Entreato (Autorizado e revisado pela narradora).



Não vendo iniciativa nos demais e compreendendo por que, ele tenta esquadrinhar primeiramente o local até onde seus sentidos ampliados conseguiam, obtendo uma ampla “visão” do que estava ao seu redor. Logo toma um susto ao ver Angelique adentrar o recinto despreocupadamente, sem pensar duas vezes nas conseqüências a segue tentando impedir que ela avance sem mais nem menos por entre o local, logo seu olfato sente o cheiro de colônia barata e cigarro percorrendo o ar, o palpitar de corações distintos, calmos, serenos, dispersos de preocupações.
Com um impulso de preservação Nicardro deixa de se contentar em apenas seguir Angelique e segura com força seu braço na altura do cotovelo esquerdo para que a mesma pare e a vira de frente para ele neste puxão brusco.



-- Espere. – Ele fala sem cerimônias, não dando um aviso apenas para Angel, mas também quem possivelmente tivesse tido coragem para seguir em sua retaguarda.

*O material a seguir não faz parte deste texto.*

Definition iunlock (p : option iref) : FK unit :=
  match p with
  | None => panic "iunlock"
  | Some r =>
      let! ip := get_inode r in
      if (negb (has (i_flags ip) I_BUSY) || (i_ref ip <? 1))%bool then panic "iunlock"
      else
        acquire vfs_lk ;;;
        upd_inode r (fun ip => set_iflags (clr (i_flags ip) I_BUSY) ip) ;;;
        wakeup (ichan r) ;;;
        release vfs_lk
  end.

Definition iunlockput (r : iref) : FK unit := iunlock (Some r) ;;; iput r.

(** ** Directories *)

(** A C string operation that runs off its buffer faults. *)
Definition or_fault {A} (o : option A) : FK A :=
  match o with Some a => kret a | None => fault end.

Definition namecmp (s t : list Z) : FK Z := or_fault (sys_strncmp s t DIRSIZ).
Definition fs1_namecmp (s t : list Z) : FK Z := or_fault (sys_strncmp s t DIRSIZ).

(** [struct dirent] *)
Definition de_inum (de : list Z) : Z := get16 de 0.
Definition de_name (de : list Z) : list Z := drop 2 de.
Definition make_dirent (inum : Z) (name : list Z) : list Z := le_bytes 2 inum ++ name.

(** The offsets of the entries of a directory of [size] bytes. *)
Definition entry_offs (size : Z) : list Z :=
  (fun k => Z.of_nat k * DIRENT_SIZE) <$> seq 0 (Z.to_nat ((size + DIRENT_SIZE - 1) / DIRENT_SIZE)).

(** The entry at [off]; a short read panics. *)
Definition read_dirent (dp : iref) (off : Z) : FK (list Z) :=
  let! (n, de) := readi dp off DIRENT_SIZE in
  if negb (n =? DIRENT_SIZE) then panic "dirlink read" else kret de.

(** Returns the inode found and what [*poff] was set to. *)
Definition fs1_dirlookup (dp : iref) (name : list Z) : FK (option (iref * Z)) :=
  let! d := get_inode dp in
  if negb (i_type d =? T_DIR) then panic "dirlookup not DIR"
  else
    for_return (entry_offs (i_size d)) (fun off =>
      let! de := read_dirent dp off in
      if de_inum de =? 0 then kret None
      else
        let! c := namecmp name (de_name de) in
        if c =? 0 then
          let! ip := fs1_iget (i_dev d) (de_inum de) in
          kret (Some (ip, off))
        else kret None).

Definition dirlookup (dp : iref) (name : list Z) : FK (option (iref * Z)) :=
  let! d := get_inode dp in
  by_fstype (i_dev d) (panic "ext2_dirlookup not implemented yet") (fs1_dirlookup dp name).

-- Há dois guardas logo à frente, nenhum deles é quem buscam, o portão da prefeitura estava completamente escancarado, ao que tudo indica estavam nos esperando aqui, seja quem for. E duvido muitíssimo da eficiência da Camarilla em já estar nos esperando por aqui, afinal se estivessem, não haveria por que terem nos enviado. Haja com mais prudência meu anjo... – Ele sorri como se pedisse desculpas pelo pequeno “puxão de orelha” e então caminha em direção aos guardas.
-- Vamos acabar com isto logo já que esta com pressa... – Ele ria por dentro ao brincar com ela, sempre gostara de sua cara de zangada, mesmo quando era para ele.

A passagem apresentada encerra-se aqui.